Through the eyes of the beholder – a study on zero-shot digitization of lab measurements

NeurIPS 2023 Workshop Gaze Meets ML Submission16 Authors

07 Oct 2023 (modified: 27 Oct 2023)Submitted to Gaze Meets ML 2023EveryoneRevisionsBibTeX
Keywords: Gaze, computer vision, lab automation
Abstract: The automatic tracking of human actions in scientific pipelines can enormously improve their reproducibility and reliability, ensuring accountability, quality control, traceability, and replicability of protocols. Self-recording is a non-intrusive strategy to create a visual diary, and egocentric video recordings store detailed information about the actions performed without influencing their ordinary course. However, raw videos generate massive amounts of unlabelled data that are challenging to index and use for information retrieval.

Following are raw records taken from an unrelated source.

(** A "KEY:VALUE" permission holds exactly when the mapping has a claim
    path for KEY and the claim found there is an array with the string VALUE
    or the string VALUE itself, VALUE being the captured segment when it is
    written "{sub}". *)
Theorem claim_permission_spec prefix raw sub captured claims maps :
  str_contains colon prefix = false →
  check_permission (prefix ++ ":" ++ raw) sub captured claims maps = true ↔
  ∃ path value, maps !! prefix = Some path ∧
    (if String.eqb raw "{sub}" then captured = Some value else raw = value) ∧
    match resolve_claim claims path with
    | Some (VArray arr) => VString value ∈ arr
    | Some (VString s) => s = value
    | _ => False
    end.
Proof.
  intros Hp. unfold check_permission.
  assert (str_split_once colon (prefix ++ ":" ++ raw) = Some (prefix, raw)) as Hs
    by by apply str_split_once_spec.
  assert (str_contains colon (prefix ++ ":" ++ raw) = true) as Hc
    by (apply str_split_once_contains; eauto).
  rewrite (proj2 (String.eqb_neq _ "*")), (proj2 (String.eqb_neq _ "{sub}")), Hc, Hs
    by (intros He; rewrite He in Hc; discriminate).
  assert (∀ value arr, existsb (λ item, opt_str_eqb (as_str item) (Some value)) arr = true ↔
          VString value ∈ arr) as Harr.
  { intros value arr. rewrite existsb_elem. split.
    - intros ([] & Hin & Heq); try done. simpl in Heq. bool_to_prop. by subst.
    - intros Hin. exists (VString value). split; [done|]. simpl. apply String.eqb_refl. }
  destruct (if String.eqb raw "{sub}" then captured else Some raw) as [v|] eqn:Ev.
  - assert (∀ value, (if String.eqb raw "{sub}" then captured = Some value else raw = value)
                     ↔ value = v) as Hval by (intros value; case_match; naive_solver).
    setoid_rewrite Hval. destruct (maps !! prefix) as [path|] eqn:Em; [|naive_solver].
    destruct (resolve_claim claims path) as [[]|] eqn:Er; try (split; [done|]);
      rewrite ?Harr, ?String.eqb_eq; try (intros (? & ? & [= <-] & -> & H); by rewrite Er in H);
      (split; [intros; exists path, v; by rewrite Er|
               intros (? & ? & [= <-] & -> & H); by rewrite Er in H]).
  - split; [done|]. intros (path & value & _ & H & _). case_match; congruence.
Qed.

Lemma claim_permission_spec_witness :
  check_permission ("role" ++ ":" ++ "admin") (Some "alice") None
    (VObject [("realm_access", VObject [("roles", VArray [VString "user"; VString "admin"])])])
    {[ "role" := "realm_access.roles" ]} = true.
Proof.
  apply (claim_permission_spec "role" "admin"); [reflexivity|].
  exists "realm_access.roles", "admin". split_and!; [reflexivity..|].
  simpl. right. left.
Defined.

(** C31. An owner rule isolates users. Take any registry, and a key for which some rule is
    the first whose pattern matches, capturing the segment [owner], with "{sub}" as the
    permission for the access at hand: the access is granted exactly when the session's
    subject is [owner], whatever the rules after it and the claims say. *)
Theorem owner_rule_isolates before rule after maps key owner sub claims (write : bool) :
  Forall (λ r : AclRule, match_pattern (rule_key r) key = None) before →
  match_pattern (rule_key rule) key = Some (Some owner) →
  (if write then rule_write rule else rule_read rule) = "{sub}" →
  acl_check (mkAclRegistry (before ++ rule :: after)%list maps) key sub claims write = true ↔ sub = Some owner.
Proof.
  intros Hb Hm Hp. rewrite acl_check_deciding.
  assert (deciding_rule (before ++ rule :: after)%list key = Some (rule, Some owner)) as Hd.
  { induction Hb as [|r rs Hr _ IH]; cbn; [by rewrite Hm|by rewrite Hr]. }
  cbn [rules mappings]. rewrite Hd, Hp. cbn. destruct sub as [s|]; cbn; rewrite ?String.eqb_eq; naive_solver.
Qed.

(** The rule for "user.{sub}.*" comes second; Bob's subject does not open Alice's key. *)
Lemma owner_rule_isolates_witness :
  acl_check (mkAclRegistry [mkAclRule "public.*" "*" "*"; mkAclRule "user.{sub}.*" "{sub}" "{sub}"; mkAclRule "*" "*" "*"] ∅)
    "user.alice.notes" (Some "alice") VNull true = true ∧
  acl_check (mkAclRegistry [mkAclRule "public.*" "*" "*"; mkAclRule "user.{sub}.*" "{sub}" "{sub}"; mkAclRule "*" "*" "*"] ∅)
    "user.alice.notes" (Some "bob") VNull true ≠ true.
Proof.
  pose proof (λ sub, owner_rule_isolates [mkAclRule "public.*" "*" "*"] (mkAclRule "user.{sub}.*" "{sub}" "{sub}")
    [mkAclRule "*" "*" "*"] ∅ "user.alice.notes" "alice" sub VNull true ltac:(repeat constructor) eq_refl eq_refl) as Ho.
  split; [by apply Ho|]. intros E%Ho. done.
Defined.

(** A session without identity (no subject, no claims, as when no token was
    presented) passes no permission but "*": every other permission needs a
    subject or a claim. *)
Theorem anonymous_needs_star perm captured maps :
  check_permission perm None captured (VObject []) maps = true ↔ perm = "*".
Proof.
  unfold check_permission. destruct (String.eqb perm "*") eqn:E; bool_to_prop; [done|].
  split; [|done]. intros H. exfalso. revert H.
  assert (∀ path, resolve_claim (VObject []) path = None) as Hr.
  { intros path. unfold resolve_claim. simpl.
    by destruct (str_split_cons dot path) as (p & ps & ->). }
  repeat case_match; simpl; try done; by rewrite Hr in *.
Qed.

(** Claim mappings of the file win over the preset's, and the preset fills
    the rest; an unknown preset contributes nothing. *)
Theorem mappings_override file k :
  mappings (acl_from_parsed file) !! k =
  match claim_mappings file !! k with
  | Some path => Some path
  | None => preset file ≫= λ name, preset_mappings name ≫= λ m, m !! k
  end.
Proof.
  unfold acl_from_parsed. simpl.
  destruct (claim_mappings file !! k) as [path|] eqn:E.
  - by apply lookup_union_Some_l.
  - rewrite lookup_union_r by done. destruct (preset file) as [name|]; simpl; [|done].
    by destruct (preset_mappings name).
Qed.

(** The scenario of the module's tests. *)
Example keycloak_scenario :
  let acl := acl_from_parsed (mkAclFile (Some "keycloak") ∅
    [mkAclRule "public.*" "*" "*"; mkAclRule "tenant.{sub}.*" "tenant:{sub}" "tenant:{sub}";
     mkAclRule "admin.*" "role:admin" "role:admin"; mkAclRule "user.{sub}.*" "{sub}" "{sub}"]) in
  let alice := VObject [("realm_access", VObject [("roles", VArray [VString "user"])]);
                        ("tenant_id", VString "acme")] in
  can_read acl "public.board" (Some "alice") alice = true ∧
  can_write acl "tenant.acme.docs" (Some "alice") alice = true ∧
  can_write acl "tenant.other.docs" (Some "alice") alice = false ∧
  can_read acl "admin.config" (Some "alice") alice = false ∧
  can_write acl "user.bob.notes" (Some "alice") alice = false.
Proof. vm_compute. done. Qed.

In this paper, we study how gaze information can be beneficial to analyzing egocentric video recordings and automatically extracting accurate measurements about first-person procedures and manual operations. We propose a novel approach that uses gaze tracking to perform a fine-grained segmentation of the raw video content at the temporal and spatial levels. Based on gaze-driven segmentation, we then devise a methodology to extract precise quantitative information about two types of human actions: the measurement of a liquid volume and the weighting of an object on the scale. Both actions are examples of repetitive measurements performed in a laboratory, requiring high reproducibility.Results show that gaze has apparent benefits in terms of temporal segmentation and computational costs of information extraction. With this, we wish to open the discussion on gaze-based prompting to obtain real-world measurements from unlabelled egocentric video recordings, leveraging the recent advances in foundation models for image segmentation. Our proposed examples show how the synergies between gaze estimation and computer vision can facilitate the annotation of precise information, and we foresee that they will facilitate the natural interaction of human or robotic operators in scientific environments.